After 27 years, the Indian parliament has approved the ‘Women Reservation Bill’ or Nari Shakti Wandan Adhiniyan with 454 out of 456 MPs voting in the Bill’s favor. The Bill aims to reserve one third seats for women in Lok Sabha and Vidhan Sabhas. The legislation has been widely hailed across India as an important measure to empower women, but owing to multiple technicalities it will take years to be implemented. Indian Prime Minister Narendra Modi sought to take full credit for and draw maximum political mileage out of the Bill. He said, “it is a historic moment in our country’s democratic journey.”[1] While the Opposition owned the Bill and marked it historic, it expressed concerns about the delay related to the implementation of the Bill. This concern is derived from the fact that Union Home Minister Amit Shah said in his speech at Lok Sabha that the Bill will not be implemented in the 2024 elections; rather the next government will hold a census and delimitation exercise for Lok Sabha and State Assemblies.[2]

On 19 September 2023, the 128th amendment was proposed to the Indian constitution regarding women’s representation in legislative assemblies as well as in the Lok Sabha. Earlier, similar Bills were introduced in 1996, 1998, 1999, and 2008.[3]The first three Bills lapsed because of the dissolution of the respective Lok Sabhas; while the fourth one was approved by the Rajya Sabha but it also lapsed because of the Lok Sabha’s dissolution.
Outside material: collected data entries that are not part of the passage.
(** [scan_once], [JSONArray] and [JSONObject]. [read_value] decodes the
    value that starts at the head of [s]; [read_items] the items of an
    array up to its closing bracket; [read_members] the members of an
    object up to its closing brace. Each call uses one unit of [fuel]. *)
Fixpoint read_value (fuel : nat) (s : string) : option (value * string) :=
  match fuel with
  | O => None
  | S fuel' =>
      match s with
      | EmptyString => None
      | String c s' =>
          let n := nat_of_ascii c in
          if (n =? 34)%nat then
            match scan Plain s' with
            | Some (t, rest) => Some (PStr t, rest)
            | None => None
            end
          else if (n =? 91)%nat then
            match expect 93 (skip_ws s') with
            | Some rest => Some (PList [], rest)
            | None =>
                match read_items fuel' (skip_ws s') with
                | Some (vs, rest) => Some (PList vs, rest)
                | None => None
                end
            end
          else if (n =? 123)%nat then
            match expect 125 (skip_ws s') with
            | Some rest => Some (PDict [], rest)
            | None =>
                match read_members fuel' (skip_ws s') with
                | Some (kvs, rest) => Some (PDict (dict_of_pairs kvs), rest)
                | None => None
                end
            end
          else if (n =? 110)%nat then
            match expect 117 s' with
            | Some s1 =>
                match expect 108 s1 with
                | Some s2 =>
                    match expect 108 s2 with
                    | Some rest => Some (PNone, rest)
                    | None => None
                    end
                | None => None
                end
            | None => None
            end
          else
            match read_int s with
            | Some (z, rest) => Some (PInt z, rest)
            | None => None
            end
      end
  end

with read_items (fuel : nat) (s : string) : option (list value * string) :=
  match fuel with
  | O => None
  | S fuel' =>
      match read_value fuel' s with
      | Some (v, rest) =>
          let rest := skip_ws rest in
          match expect 44 rest with
          | Some rest' =>
              match read_items fuel' (skip_ws rest') with
              | Some (vs, rest'') => Some (v :: vs, rest'')
              | None => None
              end
          | None =>
              match expect 93 rest with
              | Some rest' => Some ([v], rest')
              | None => None
              end
          end
      | None => None
      end
  end

with read_members (fuel : nat) (s : string)
  : option (list (string * value) * string) :=
  match fuel with
  | O => None
  | S fuel' =>
      match expect 34 s with
      | Some s1 =>
          match scan Plain s1 with
          | Some (key, s2) =>
              match expect 58 (skip_ws s2) with
              | Some s3 =>
                  match read_value fuel' (skip_ws s3) with
                  | Some (v, rest) =>
                      let rest := skip_ws rest in
                      match expect 44 rest with
                      | Some rest' =>
                          match read_members fuel' (skip_ws rest') with
                          | Some (kvs, rest'') =>
                              Some ((key, v) :: kvs, rest'')
                          | None => None
                          end
                      | None =>
                          match expect 125 rest with
                          | Some rest' => Some ([(key, v)], rest')
                          | None => None
                          end
                      end
                  | None => None
                  end
              | None => None
              end
          | None => None
          end
      | None => None
      end
  end.

(** [json.loads(text)]: one value, with whitespace around it and nothing
    else. [None] is a [JSONDecodeError], or a document with a float, a
    boolean or a character above U+00FF, which [value] cannot hold. *)
Definition loads (text : string) : option value :=
  match read_value (String.length text) (skip_ws text) with
  | Some (v, rest) => if is_empty (skip_ws rest) then Some v else None
  | None => None
  end.

(** A value as Python holds it: no dict has a key twice. *)
Fixpoint distinct (ks : list string) : bool :=
  match ks with
  | [] => true
  | k :: rest => negb (existsb (String.eqb k) rest) && distinct rest
  end.

Fixpoint well_formed (v : value) : bool :=
  match v with
  | PList l => forallb well_formed l
  | PDict d =>
      distinct (map fst d) && forallb (fun kv => well_formed (snd kv)) d
  | _ => true
  end.

(** Fuel that [read_value] needs for the text of [v]. *)
Fixpoint cost (v : value) : nat :=
  match v with
  | PList l => S (list_sum (map (fun x => S (cost x)) l))
  | PDict d => S (list_sum (map (fun kv => S (cost (snd kv))) d))
  | _ => 1
  end.

(** ** Notions used to state what the decoder reads back *)

(** What may follow a value in the output of [dumps_at]: nothing, a
    comma or a line feed. *)
Definition delimited (rest : string) : Prop :=
  match rest with
  | EmptyString => True
  | String c _ => nat_of_ascii c = 44%nat \/ nat_of_ascii c = 10%nat
  end.

(** A digit string that [repr] can give for a positive [int]: not empty,
    no leading zero. *)
Definition leading_nonzero (d : Decimal.uint) : Prop :=
  match d with
  | Decimal.Nil | Decimal.D0 _ => False
  | _ => True
  end.

(** The first character of a printed value: not whitespace, not a closing
    bracket. *)
Definition opens_value (s : string) : Prop :=
  match s with
  | EmptyString => False
  | String c _ =>
      is_ws c = false /\ nat_of_ascii c <> 93%nat /\ nat_of_ascii c <> 125%nat
  end.

(** The text of one member of an object. *)
Definition member (lvl : nat) (kv : string * value) : string :=
  encode_str (fst kv) +:+ ": " +:+ dumps_at lvl (snd kv).

(** [v] is read back from its text, at any depth and in front of any
    delimiter. *)
Definition reads (v : value) : Prop :=
  well_formed v = true ->
  forall (lvl fuel : nat) (rest : string),
    (cost v <= fuel)%nat -> delimited rest ->
    read_value fuel (dumps_at lvl v +:+ rest) = Some (v, rest).

(** What [dumps_at] puts between two items at depth [lvl]. *)
Definition item_separator (lvl : nat) : string := "," +:+ newline_indent lvl.

End Json.

(* ===================================================================== *)
(** * [src/pdf_rag_pipeline.py] *)
(* ===================================================================== *)

Module PDFRAGPipeline.

(** [{"page": ..., "text": ...}] *)
Record Page := mkPage { page_number : Z; page_text : string }.

(** [{"page": ..., "chunk": ...}] *)
Record Chunk := mkChunk { page : Z; chunk : string }.

(** The file named by [self.pdf_path], as each reader hands it over:
    [plumber_pages] is [page.extract_text()] for the pages of
    [pdfplumber.open(path).pdf.pages] ([None] when a page has no text layer),
    [miner_text] is [pdfminer.high_level.extract_text(path)], and
    [pypdf2_pages] is [page.extract_text()] for [PyPDF2.PdfReader(f).pages]. *)
Record PdfFile := mkPdf {
  plumber_pages : list (option string);
  miner_text : string;
  pypdf2_pages : list (option string)
}.

(** The [BM25Okapi] object: the tokenised corpus it was built from. *)
Definition BM25 := list (list string).

Record t := mk {
  pdf_path : PdfFile;
  chunk_size : Z;
  overlap : Z;
  pages : option (list Page);
  chunks : option (list Chunk);
  bm25 : option BM25
}.

(** [PDFRAGPipeline(pdf_path, chunk_size, overlap)] *)
Definition init (pdf : PdfFile) (chunk_size overlap : Z) : t :=
  mk pdf chunk_size overlap None None None.

Definition set_pages (self : t) (ps : list Page) : t :=
  mk (pdf_path self) (chunk_size self) (overlap self) (Some ps)
     (chunks self) (bm25 self).

Definition set_chunks (self : t) (cs : list Chunk) : t :=
  mk (pdf_path self) (chunk_size self) (overlap self) (pages self)
     (Some cs) (bm25 self).

Definition set_bm25 (self : t) (ix : BM25) : t :=
  mk (pdf_path self) (chunk_size self) (overlap self) (pages self)
     (chunks self) (Some ix).

(** ** Page extraction *)

(** The loop of [extract_pages] and [extract_pages_pypdf2]:
    [for i, page in enumerate(...): text = page.extract_text();
     if text: pages.append({"page": i + 1, "text": text.strip()})].
    [if text] is false for [None] and for the empty string. *)
Fixpoint extract_loop (i : Z) (texts : list (option string)) : list Page :=
  match texts with
  | [] => []
  | None :: rest => extract_loop (i + 1) rest
  | Some text :: rest =>
      if negb (is_empty text)
      then mkPage (i + 1) (strip text) :: extract_loop (i + 1) rest
      else extract_loop (i + 1) rest
  end.

Definition extract_pages (self : t) : t * list Page :=
  let pages := extract_loop 0 (plumber_pages (pdf_path self)) in
  (set_pages self pages, pages).

Definition extract_pages_pypdf2 (self : t) : t * list Page :=
  let pages := extract_loop 0 (pypdf2_pages (pdf_path self)) in
  (set_pages self pages, pages).

Definition form_feed : ascii := "012"%char.

Definition is_ff (c : ascii) : bool := (nat_of_ascii c =? 12)%nat.

(** [re.split(r'\f+', s)]: [s] cut at every maximal run of form feeds; the
    pieces before a leading run and after a trailing run are empty strings.
    [in_run] tells that the previous character was a form feed, [w] is the
    piece being read. *)
Fixpoint re_split_ff_from (in_run : bool) (w : string) (s : string)
  : list string :=
  match s with
  | EmptyString => [w]
  | String c s' =>
      if is_ff c
      then (if in_run then re_split_ff_from true EmptyString s'
            else w :: re_split_ff_from true EmptyString s')
      else re_split_ff_from false (w +:+ String c EmptyString) s'
  end.

Definition re_split_ff (s : string) : list string :=
  re_split_ff_from false EmptyString s.

(** The loop of [extract_pages_pdfminer]:
    [for i, text in enumerate(raw_pages): text = text.strip();
     if text: pages.append({"page": i + 1, "text": text})]. *)
Fixpoint miner_loop (i : Z) (raw_pages : list string) : list Page :=
  match raw_pages with
  | [] => []
  | text :: rest =>
      let text := strip text in
      if negb (is_empty text)
      then mkPage (i + 1) text :: miner_loop (i + 1) rest
      else miner_loop (i + 1) rest
  end.

Definition extract_pages_pdfminer (self : t) : t * list Page :=
  let full_text := miner_text (pdf_path self) in
  let raw_pages := re_split_ff full_text in
  let pages := miner_loop 0 raw_pages in
  (set_pages self pages, pages).

(** ** Chunking *)

(** The body of [while start < len(words)] in [split_pages], for one page.
    [acc] is [all_chunks]. *)
Fixpoint chunk_loop (fuel : nat) (size ovl : Z) (page_no : Z)
    (words : list string) (start : Z) (acc : list Chunk)
  : result (list Chunk) :=
  match fuel with
  | O => OutOfFuel
  | S fuel' =>
      if start <? Z.of_nat (length words) then
        let chunk_words := slice words start (start + size) in
        let chunk_text := join " " chunk_words in
        let acc' :=
          if 20 <? len chunk_text
          then acc ++ [mkChunk page_no chunk_text]
          else acc in
        chunk_loop fuel' size ovl page_no words (start + (size - ovl)) acc'
      else Ok acc
  end.

(** [for page in self.pages: ...]; every [while] loop gets [fuel] steps. *)
Fixpoint pages_loop (fuel : nat) (size ovl : Z) (ps : list Page)
    (acc : list Chunk) : result (list Chunk) :=
  match ps with
  | [] => Ok acc
  | p :: rest =>
      let words := split (page_text p) in
      bind (chunk_loop fuel size ovl (page_number p) words 0 acc)
           (fun acc' => pages_loop fuel size ovl rest acc')
  end.

(** [if self.pages is None: self.extract_pages()] *)
Definition ensure_pages (self : t) : t * list Page :=
  match pages self with
  | None => extract_pages self
  | Some ps => (self, ps)
  end.

Definition split_pages (fuel : nat) (self : t) : t * result (list Chunk) :=
  let '(self1, ps) := ensure_pages self in
  match pages_loop fuel (chunk_size self1) (overlap self1) ps [] with
  | Ok all_chunks => (set_chunks self1 all_chunks, Ok all_chunks)
  | Raise e => (self1, Raise e)
  | OutOfFuel => (self1, OutOfFuel)
  end.

(** ** Index and search *)

(** [BM25Okapi(tokenized_chunks)] of [rank_bm25]: the constructor divides by
    the corpus size and by the vocabulary size, so a corpus without any
    token raises [ZeroDivisionError]. *)
Definition BM25Okapi (corpus : list (list string)) : result BM25 :=
  if forallb (fun d => match d with [] => true | _ => false end) corpus
  then Raise ZeroDivisionError
  else Ok corpus.

(** [if self.chunks is None: self.split_pages()] *)
Definition ensure_chunks (fuel : nat) (self : t) : t * result (list Chunk) :=
  match chunks self with
  | None => split_pages fuel self
  | Some cs => (self, Ok cs)
  end.

Definition build_index (fuel : nat) (self : t) : t * result BM25 :=
  let '(self1, r) := ensure_chunks fuel self in
  match r with
  | Ok cs =>
      let tokenized_chunks := map (fun c => split (chunk c)) cs in
      match BM25Okapi tokenized_chunks with
      | Ok ix => (set_bm25 self1 ix, Ok ix)
      | Raise e => (self1, Raise e)
      | OutOfFuel => (self1, OutOfFuel)
      end
  | Raise e => (self1, Raise e)
  | OutOfFuel => (self1, OutOfFuel)
  end.

(** [if self.bm25 is None: self.build_index()] *)
Definition ensure_index (fuel : nat) (self : t) : t * result BM25 :=
  match bm25 self with
  | None => build_index fuel self
  | Some ix => (self, Ok ix)
  end.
However, the 1996 Bill, examined by the Joint Committee of Parliament, and the 2008 Bill, examined by the Standing Committee on Personnel, Public Grievances, Law and Justice, had agreed with the proposal to reserve seats for women. The latest Bill was passed with a majority, as no major controversy appeared regarding the representation of women. The Bill stipulates 33 percent women representation in Lok Sabha and the State Assemblies.